(* ===== verification/FsFrame.v ===== *)
(** What the file system leaves alone: the assertion [at_fs], with which the
    operations of the lower layers are specified, and the rules for the steps
    they consist of. *)
From S2P Require Import Prelude CString Spinlock Riscv Kalloc Vm Proc FsState Sleeplock.

(** The fields of a process that scheduling does not touch. *)
Definition pcore (x : proc) :=
  (pid x, sz x, pagetable x, trapframe x, trapcopy x, (killed_ x, cwd x, ofile x, parent x)).

(** File systems with the same contents; the rings of the disk driver and the
    console may differ. *)
Record fs_equiv (f f' : fsys) : Prop := {
  fe_disk : fs_disk f = fs_disk f';
  fe_buf : ∀ i, fs_buf f i = fs_buf f' i;
  fe_log : fs_log f = fs_log f';
  fe_sb : fs_sb f = fs_sb f';
  fe_inode : ∀ i, fs_inode f i = fs_inode f' i;
  fe_file : ∀ i, fs_file f i = fs_file f' i
}.
#[export] Instance fsys_equiv : Equiv fsys := fs_equiv.
#[export] Instance fsys_equivalence : Equivalence (≡@{fsys}).
Proof.
  split.
  - by split.
  - by intros ? ? []; split.
  - intros ? ? ? [] []; split; intros; etrans; eauto.
Qed.

(** An update of the contents. *)
Class FsUpd (g : fsys → fsys) : Prop := {
  upd_proper : Proper ((≡) ==> (≡)) g;
  upd_vd : ∀ f, fs_vd (g f) = fs_vd f
}.
#[export] Instance upd_buf_ok i g : FsUpd (upd_buf i g).
Proof.
  split; [|done]. intros f f' []. split; try done. intros j. cbn. destruct (j =? i); [f_equal|]; auto.
Qed.
#[export] Instance upd_inode_ok i g : FsUpd (upd_inode i g).
Proof.
  split; [|done]. intros f f' []. split; try done. intros j. cbn. destruct (j =? i); [f_equal|]; auto.
Qed.
#[export] Instance upd_file_ok i g : FsUpd (upd_file i g).
Proof.
  split; [|done]. intros f f' []. split; try done. intros j. cbn. destruct (j =? i); [f_equal|]; auto.
Qed.
#[export] Instance upd_log_ok g : FsUpd (λ f, f <| fs_log := g (fs_log f) |>).
Proof. split; [|done]. intros f f' []. split; try done. cbn. by f_equal. Qed.
#[export] Instance sl_upd_ok l g : FsUpd (sl_upd l g).
Proof. destruct l; apply _. Qed.

(** Two updates of the same element. *)
Lemma upd_buf_upd i g1 g2 f : upd_buf i g2 (upd_buf i g1 f) ≡ upd_buf i (λ x, g2 (g1 x)) f.
Proof. split; try done. intros j. cbn. by destruct (j =? i). Qed.
Lemma upd_inode_upd i g1 g2 f : upd_inode i g2 (upd_inode i g1 f) ≡ upd_inode i (λ x, g2 (g1 x)) f.
Proof. split; try done. intros j. cbn. by destruct (j =? i). Qed.
Lemma upd_buf_ext i g1 g2 f : g1 (fs_buf f i) = g2 (fs_buf f i) → upd_buf i g1 f ≡ upd_buf i g2 f.
Proof. intros H. split; try done. intros j. cbn. by destruct (Z.eqb_spec j i) as [->|]. Qed.

Section at_fs.
(** The invariant of the disk driver's rings. *)
Context (J : vdisk → Prop).

(** The CPU still runs the process of [S0], memory and held locks are [m], the
    file system is [f], and processes differ from those of [S0] in scheduling
    data at most. *)
Record at_fs (S0 : pstate fsys) (m : mach) (f : fsys) (s : pstate fsys) : Prop := {
  at_mem : ps_m s = m;
  at_cur : ps_cur s = ps_cur S0;
  at_core : ∀ q, pcore (ps_proc s q) = pcore (ps_proc S0 q);
  at_vd : J (fs_vd (ps_fs s));
  at_f : ps_fs s ≡ f
}.

Lemma at_fs_here s : J (fs_vd (ps_fs s)) → at_fs s (ps_m s) (ps_fs s) s.
Proof. done. Qed.

Lemma at_fs_equiv S0 m f f' s : f ≡ f' → at_fs S0 m f s → at_fs S0 m f' s.
Proof. intros Hf []. split; try done. by rewrite <- Hf. Qed.
End at_fs.

(** The locks are free to take. *)
Definition no_locks (m : mach) : Prop := m_held m = [].

Section rules.
Context (J : vdisk → Prop) (cfg : sched_cfg) (S0 : pstate fsys).

Abbreviation at_fs := (at_fs J).

Lemma wp_getfs {A} (g : fsys → A) m f s (Q : A → pstate fsys → Prop) :
  at_fs S0 m f s → Proper ((≡) ==> eq) g → Q (g f) s → wp (getfs g) Q s.
Proof. intros [? ? ? ? Hf] Hg ?. apply wp_gets. by rewrite (Hg _ _ Hf). Qed.

Lemma wp_getb {A} i (g : buf → A) m f s (Q : A → pstate fsys → Prop) :
  at_fs S0 m f s → Q (g (fs_buf f i)) s → wp (getb i g) Q s.
Proof. intros. eapply wp_getfs; [done| |done]. intros ? ? []. by f_equal. Qed.

Lemma wp_getl {A} (g : log → A) m f s (Q : A → pstate fsys → Prop) :
  at_fs S0 m f s → Q (g (fs_log f)) s → wp (getl g) Q s.
Proof. intros. eapply wp_getfs; [done| |done]. intros ? ? []. by f_equal. Qed.

Lemma wp_modfs (g : fsys → fsys) `{!FsUpd g} m f s (Q : () → pstate fsys → Prop) :
  at_fs S0 m f s → (∀ s', at_fs S0 m (g f) s' → Q () s') → wp (modfs g) Q s.
Proof.
  intros [? ? ? ? Hf] HQ. apply wp_modify, HQ. split; cbn; try done; [by rewrite upd_vd|by apply upd_proper].
Qed.

Lemma wp_setb i g m f s (Q : () → pstate fsys → Prop) :
  at_fs S0 m f s → (∀ s', at_fs S0 m (upd_buf i g f) s' → Q () s') → wp (setb i g) Q s.
Proof. apply wp_modfs, _. Qed.

Lemma wp_setl g m f s (Q : () → pstate fsys → Prop) :
  at_fs S0 m f s → (∀ s', at_fs S0 m (f <| fs_log := g (fs_log f) |>) s' → Q () s') → wp (setl g) Q s.
Proof. apply (wp_modfs (λ f, f <| fs_log := g (fs_log f) |>)). Qed.

Lemma wp_acquire_fs lk m f s (Q : () → pstate fsys → Prop) :
  at_fs S0 m f s → lk ∉ m_held m →
  (∀ s', at_fs S0 (m <| m_held := lk :: m_held m |>) f s' → Q () s') → wp (acquire lk) Q s.
Proof.
  intros [Hm ? ? ? ?] Hlk HQ. apply acquire_spec; [cbn; by rewrite Hm|]. apply HQ.
  split; cbn; try done. by rewrite Hm.
Qed.

Lemma wp_release_fs lk m f s h (Q : () → pstate fsys → Prop) :
  at_fs S0 m f s → m_held m = lk :: h → lk ∉ h →
  (∀ s', at_fs S0 (m <| m_held := h |>) f s' → Q () s') → wp (release lk) Q s.
Proof.
  intros [Hm ? ? ? ?] Hh Hlk HQ. eapply release_spec; [cbn; by rewrite Hm|done|]. apply HQ.
  split; cbn; try done. by rewrite Hm.
Qed.

Lemma wp_release_top lk m f s h (Q : () → pstate fsys → Prop) :
  at_fs S0 (m <| m_held := lk :: h |>) f s → m_held m = h → lk ∉ h →
  (∀ s', at_fs S0 m f s' → Q () s') → wp (release lk) Q s.
Proof.
  intros Hs <- Hlk HQ. eapply wp_release_fs; [done|done|done|]. intros s' Hs'. apply HQ. by destruct m.
Qed.

Lemma wp_initlock_fs lk m f s (Q : () → pstate fsys → Prop) :
  at_fs S0 m f s → lk ∉ m_held m → (∀ s', at_fs S0 m f s' → Q () s') → wp (onmem (initlock lk)) Q s.
Proof.
  intros Hs Hlk HQ. unfold onmem, initlock. apply wp_zoom, wp_modify, HQ. destruct Hs as [Hm ? ? ? ?].
  split; cbn; try done. rewrite Hm, filter_ne_notin by done. by destruct m.
Qed.

Lemma wp_myproc_fs u m f s (Q : Z → pstate fsys → Prop) :
  at_fs S0 m f s → ps_cur S0 = Some u → Q u s → wp myproc Q s.
Proof.
  intros [? Hc ? ? ?] Hu HQ. unfold myproc. wp_step. wp_step. rewrite Hc, Hu. by apply wp_ret.
Qed.

(** A field of a process that scheduling does not touch. *)
Lemma wp_getp_fs {A} (g : proc → A) q m f s (Q : A → pstate fsys → Prop) :
  at_fs S0 m f s → (∀ x y, pcore x = pcore y → g x = g y) →
  Q (g (ps_proc S0 q)) s → wp (getp q g) Q s.
Proof. intros [? ? Hc ? ?] Hg HQ. apply wp_gets. by rewrite (Hg _ (ps_proc S0 q)). Qed.

Lemma wake_proc_core now x : pcore (wake_proc cfg now x) = pcore x.
Proof. unfold wake_proc. by destruct cfg. Qed.

Lemma wp_setp_fs q g m f s (Q : () → pstate fsys → Prop) :
  at_fs S0 m f s → (∀ x, pcore (g x) = pcore x) → (∀ s', at_fs S0 m f s' → Q () s') →
  wp (setp q g) Q s.
Proof.
  intros [? ? Hc ? ?] Hg HQ. apply wp_modify, HQ. split; cbn; try done.
  intros q'. destruct (q' =? q); [by rewrite Hg|done].
Qed.

Lemma wp_wake_fs q m f s (Q : () → pstate fsys → Prop) :
  at_fs S0 m f s → (∀ s', at_fs S0 m f s' → Q () s') → wp (wake cfg q) Q s.
Proof.
  intros Hs HQ. unfold wake. wp_step. unfold ticks. wp_step. wp_step.
  eapply wp_setp_fs; [done|apply wake_proc_core|]. intros s1 Hs1.
  destruct cfg; try (apply wp_ret; by apply HQ). wp_step. unfold getp. wp_step. wp_step. apply HQ.
  destruct Hs1. by split.
Qed.

Lemma wp_wakeup_fs c m f s (Q : () → pstate fsys → Prop) :
  at_fs S0 m f s → (∀ p, ProcLock p ∉ m_held m) → (∀ s', at_fs S0 m f s' → Q () s') →
  wp (wakeup cfg c) Q s.
Proof.
  intros Hs Hl HQ. unfold wakeup. eapply (wp_for _ _ (λ _ s, at_fs S0 m f s)); [done| |by intros; apply HQ].
  intros _ p _ s1 _ Hs1. wp_step. wp_step. wp_step; [|done]. wp_step. eapply wp_acquire_fs; [done|by apply Hl|].
  intros s2 Hs2. wp_step. unfold getp. wp_step. wp_step. wp_step. wp_step.
  assert (∀ s', at_fs S0 (m <| m_held := ProcLock p :: m_held m |>) f s' →
    wp (release (ProcLock p)) (λ _, at_fs S0 m f) s') as Hrel.
  { intros s' Hs'. eapply wp_release_top; [done|done|by apply Hl|]. done. }
  wp_step; [by eapply wp_wake_fs|by apply Hrel].
Qed.
End rules.

(** Locks other than those of processes. *)
Lemma no_proc_lock (h : list lock) :
  Forall (λ lk, match lk with ProcLock _ => False | _ => True end) h → ∀ p, ProcLock p ∉ h.
Proof. intros H p Hp. rewrite Forall_forall in H. by apply (H _ Hp). Qed.

(** One step of an operation of the file system whose state is [at_fs]. *)
Ltac fs_locks := solve
  [ apply not_elem_of_nil
  | by apply no_proc_lock; repeat constructor
  | cbn; set_solver
  | cbn; rewrite ?not_elem_of_cons; repeat split; (discriminate || apply not_elem_of_nil) ].

Ltac fs_step :=
  lazymatch goal with
  | |- wp (_ ≫= _) _ _ => apply wp_bind
  | |- wp (mret _) _ _ => apply wp_ret
  | |- wp (getfs _) _ _ => eapply wp_getfs; [eassumption| |]
  | |- wp (getb _ _) _ _ => eapply wp_getb; [eassumption|]
  | |- wp (getl _) _ _ => eapply wp_getl; [eassumption|]
  | |- wp (modfs _) _ _ => eapply wp_modfs; [apply _|eassumption|]; intros ? ?
  | |- wp (setb _ _) _ _ => eapply wp_setb; [eassumption|]; intros ? ?
  | |- wp (setl _) _ _ => eapply wp_setl; [eassumption|]; intros ? ?
  | |- wp (acquire _) _ _ => eapply wp_acquire_fs; [eassumption| |intros ? ?]
  | |- wp (release _) _ _ => eapply wp_release_top; [eassumption|first [reflexivity|eassumption]| |intros ? ?]
  | |- wp (wakeup _ _) _ _ => eapply wp_wakeup_fs; [eassumption| |intros ? ?]
  | |- wp (onmem (initlock _)) _ _ => eapply wp_initlock_fs; [eassumption| |intros ? ?]
  | |- wp myproc _ _ => eapply wp_myproc_fs; [eassumption|eassumption|]
  | |- wp (getp _ pid) _ _ => eapply wp_getp_fs; [eassumption|by intros ? ? [=]|]
  end.

(** * Sleep locks that are free, or held by the caller *)

Section sleeplock.
Context (J : vdisk → Prop) (cfg : sched_cfg) (swtch : option Z → option Z → FM ()).
Context (S0 : pstate fsys) (u : Z).
Hypothesis Hu : ps_cur S0 = Some u.

Abbreviation at_fs := (at_fs J).

Definition taken : sleeplock := mkSleeplock 1 (pid (ps_proc S0 u)).

Lemma sl_get_upd l g f : sl_get l (sl_upd l g f) = g (sl_get l f).
Proof. destruct l; cbn; by rewrite Z.eqb_refl. Qed.

Lemma sl_upd_upd l g1 g2 f : sl_upd l g2 (sl_upd l g1 f) ≡ sl_upd l (λ x, g2 (g1 x)) f.
Proof.
  destruct l; (split; try done; intros j; cbn; by destruct (j =? i)).
Qed.

#[export] Instance sl_get_proper l : Proper ((≡) ==> eq) (sl_get l).
Proof. intros f f' []. destruct l; cbn; by f_equal. Qed.

Lemma acquiresleep_spec l m f s :
  at_fs S0 m f s → sl_spin l ∉ m_held m → sl_locked (sl_get l f) = 0 →
  wp (acquiresleep cfg swtch l) (λ _ s', at_fs S0 m (sl_upd l (λ _, taken) f) s') s.
Proof.
  intros Hs Hl Hk. unfold acquiresleep. fs_step. fs_step; [done|]. fs_step.
  eapply (wp_while (λ _ s1, s1 = s')  (λ _ _, 0)); [|done|done].
  intros [] s1 ->. fs_step. fs_step; [by intros ? ? ->|]. rewrite Hk. cbn. fs_step.
  fs_step. fs_step. fs_step. fs_step. fs_step. fs_step. fs_step. fs_step. fs_step; [done|].
  eapply at_fs_equiv; [|done]. rewrite sl_upd_upd. done.
Qed.

Lemma releasesleep_spec l m f s :
  at_fs S0 m f s → sl_spin l ∉ m_held m → (∀ p, ProcLock p ∉ m_held m) →
  wp (releasesleep cfg l) (λ _ s', at_fs S0 m (sl_upd l (λ _, mkSleeplock 0 0) f) s') s.
Proof.
  intros Hs Hl Hp. unfold releasesleep. fs_step. fs_step; [done|]. fs_step. fs_step. fs_step. fs_step.
  fs_step. fs_step; [intros p; cbn; rewrite not_elem_of_cons; split; [done|apply Hp]|]. fs_step; [done|].
  eapply at_fs_equiv; [|done]. rewrite sl_upd_upd. done.
Qed.

Lemma holdingsleep_spec l m f s :
  at_fs S0 m f s → sl_spin l ∉ m_held m →
  wp (holdingsleep l) (λ r s', r = bool_decide (sl_locked (sl_get l f) ≠ 0 ∧
    sl_pid (sl_get l f) = pid (ps_proc S0 u)) ∧ at_fs S0 m f s') s.
Proof.
  intros Hs Hl. unfold holdingsleep. fs_step. fs_step; [done|]. fs_step. fs_step; [by intros ? ? ->|].
  fs_step. fs_step; [by intros ? ? ->|]. fs_step. fs_step. fs_step. fs_step. fs_step. fs_step; [done|].
  fs_step. split; [|done]. unfold truth.
  destruct (Z.eqb_spec (sl_locked (sl_get l f)) 0), (Z.eqb_spec (sl_pid (sl_get l f)) (pid (ps_proc S0 u)));
    cbn; symmetry; (apply bool_decide_eq_true || apply bool_decide_eq_false); tauto.
Qed.

Lemma initsleeplock_spec l m f s :
  at_fs S0 m f s → sl_spin l ∉ m_held m →
  wp (initsleeplock l) (λ _ s', at_fs S0 m (sl_upd l (λ _, mkSleeplock 0 0) f) s') s.
Proof.
  intros Hs Hl. unfold initsleeplock. fs_step. fs_step; [done|]. fs_step. fs_step. fs_step.
  eapply at_fs_equiv; [|done]. by rewrite sl_upd_upd.
Qed.
End sleeplock.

## Instructions to follow:
Keep both end lines and retype everything in the records above from the line containing "(∀ s', at_fs S0 (m <| m_held := lk" through the line containing "Lemma wp_release_fs lk", exactly, with nothing else.

## Result of this exercise:
  (∀ s', at_fs S0 (m <| m_held := lk :: m_held m |>) f s' → Q () s') → wp (acquire lk) Q s.
Proof.
  intros [Hm ? ? ? ?] Hlk HQ. apply acquire_spec; [cbn; by rewrite Hm|]. apply HQ.
  split; cbn; try done. by rewrite Hm.
Qed.

Lemma wp_release_fs lk m f s h (Q : () → pstate fsys → Prop) :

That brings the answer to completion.